Use of strace reveals that top itself reads it from the /proc filesystem. Could this by the only interface on Linux that exposes the “process title” as distinct from the command line? Not quite! There is also prctl(PR_GET_NAME). (Interestingly, the PR_SET_MM family of prctl() calls also let you update the various kernel-side pointers that mark the bounds of the argv and envp vectors and their backing character data. You can also modify the position of brk, and so on. And one can even change the whole lot in one shot by passing a struct prctl_mm_map, although only if we were built with CONFIG_CHECKPOINT_RESTORE. A process needs to have CAP_SYS_RESOURCE if it is to be allowed to perform any of these updates. This makes sense: being able to completely re-plumb your process's command line and environment like this is a feature rarely needed, but would be needed in a “user-space exec()” or image replacement of the kind a checkpoint-restore system might perform. Meanwhile, tweaking the argv bounds could be seen as modifying the stack size, which might need resource-override permissions. (I find the latter a bit tenuous, since it is really just setting two kernel-side pointers, and they only usefully point into memory that still has to be allocated by the calling process.)
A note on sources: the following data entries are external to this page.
(** Either [w] signs, alone; or, where [rerouted] allows it, the instruction lists no
    account at all.  The instructions of pools and farms read the record twice, once to
    choose the router and once to list the accounts for it, and the second reading lists
    none when the record has another route by then. *)
Definition operates (rerouted : bool) (w : Z) (i : Instruction) : Prop :=
  sole_signer w i \/ (rerouted = true /\ i.(Cpi.accounts) = []).

(** The synchronisation of the balance of wrapped SOL, which nobody has to sign. *)
Definition synchronises `{FarmEnv} (i : Instruction) : Prop :=
  signers_of i = [] /\ exists p account, sync_native p account = Ok i.

Definition signed_by `{FarmEnv} (rerouted : bool) (w : Z) (i : Instruction) : Prop :=
  operates rerouted w i \/ synchronises i.

(** A plan for [w]: every instruction is [signed_by] it, and one of them does more than
    to synchronise. *)
Definition planned_for `{FarmEnv} (rerouted : bool) (w : Z) (l : list Instruction) : Prop :=
  Forall (signed_by rerouted w) l /\ Exists (operates rerouted w) l.

(** What the documentation of [spl_token], [spl_associated_token_account] and
    [system_instruction] says of the accounts that sign. *)
Class DocumentedSigners `{FarmEnv} : Prop := {
  close_account_signers p account destination owner i :
    close_account p account destination owner = Ok i -> signers_of i = [owner];
  transfer_signers p source destination authority n i :
    Cpi.transfer p source destination authority n = Ok i -> signers_of i = [authority];
  sync_native_signers p account i : sync_native p account = Ok i -> signers_of i = [];
  create_ata_signers payer wallet mint :
    signers_of (create_associated_token_account payer wallet mint) = [payer];
  system_transfer_signers from to n : signers_of (system_transfer from to n) = [from];
}.

(** The first account of the list is [w], which signs, and no other account does. *)
Definition led_by (w : Z) (accounts : list AccountMeta) : Prop :=
  match accounts with
  | [] => False
  | a :: rest => a.(Cpi.is_signer) = true /\ a.(Cpi.pubkey) = w
                 /\ List.filter Cpi.is_signer rest = []
  end.

(** The accounts that a method lists for a route, and the instruction with them. *)
Definition listed_by (w : Z) (accounts : list AccountMeta) : Prop := accounts = [] \/ led_by w accounts.
Definition led (w : Z) (i : Instruction) : Prop := led_by w i.(Cpi.accounts).
Definition listed (w : Z) (i : Instruction) : Prop := listed_by w i.(Cpi.accounts).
Going back to the mysterious Linux kernel distinction between get_mm_proctitle and get_mm_cmdline, confusingly, get_mm_proctitle still has nothing to do with the thread name (the 16-character thing), which top called the “process name”, which a reasonable person might think is the same as the “process title”. It's just an alternative semantics for reading from the argv area: instead of limiting the read to the argument strings according to their original bounds, it allows overflow into the environment area. In both cases it's only reading the command line, never the 16-byte comm string. It exists only to make allowances for how a setproctitle() call might clobber the environment strings, thereby tacitly redefining a part of that region as part of the argument area.

One might also wonder why on detecting this clobbering, Linux doesn't take the opportunity to move the process's env_start and arg_end pointers, as if the necessary prctl() calls had been made as discussed above. That might be considered “too clever” I suppose, and risk creating further changes observable to certain user-space programs that might assume the status quo.

All this has consequences for a user-space runtime that wants to understand what is stored at the top of the initial stack, in the argument strings area. When a BSD-style setproctitle() happens, the effective boundary of the argument strings may change. So, remind me to patch liballocs to override setproctitle() with something that does the necessary extra bookkeeping. That probably means tracking separately the kernel's arg_end and “the place the kernel will claim is the end of argv[0]”. And of course for setproctitle() calls that don't overflow into the environment strings, we might still want to track when they've trashed argument strings.

Just to make things more confusing, the implementation of setproctitle() in libbsd does not seem to overwrite the argument strings in all cases. I can successfully set the process title to a longer string without it spilling over into later arguments. I could dig into this, but my guess it it's using the “separate storage” trick I mentioned as an option for Chromium, above... i.e.  it's no longer doing the overwriting that the kernel's heuristic approach is hacking around.

Of course, after finding all this out I found a nice blog post by Tycho Andersen covering basically the same material.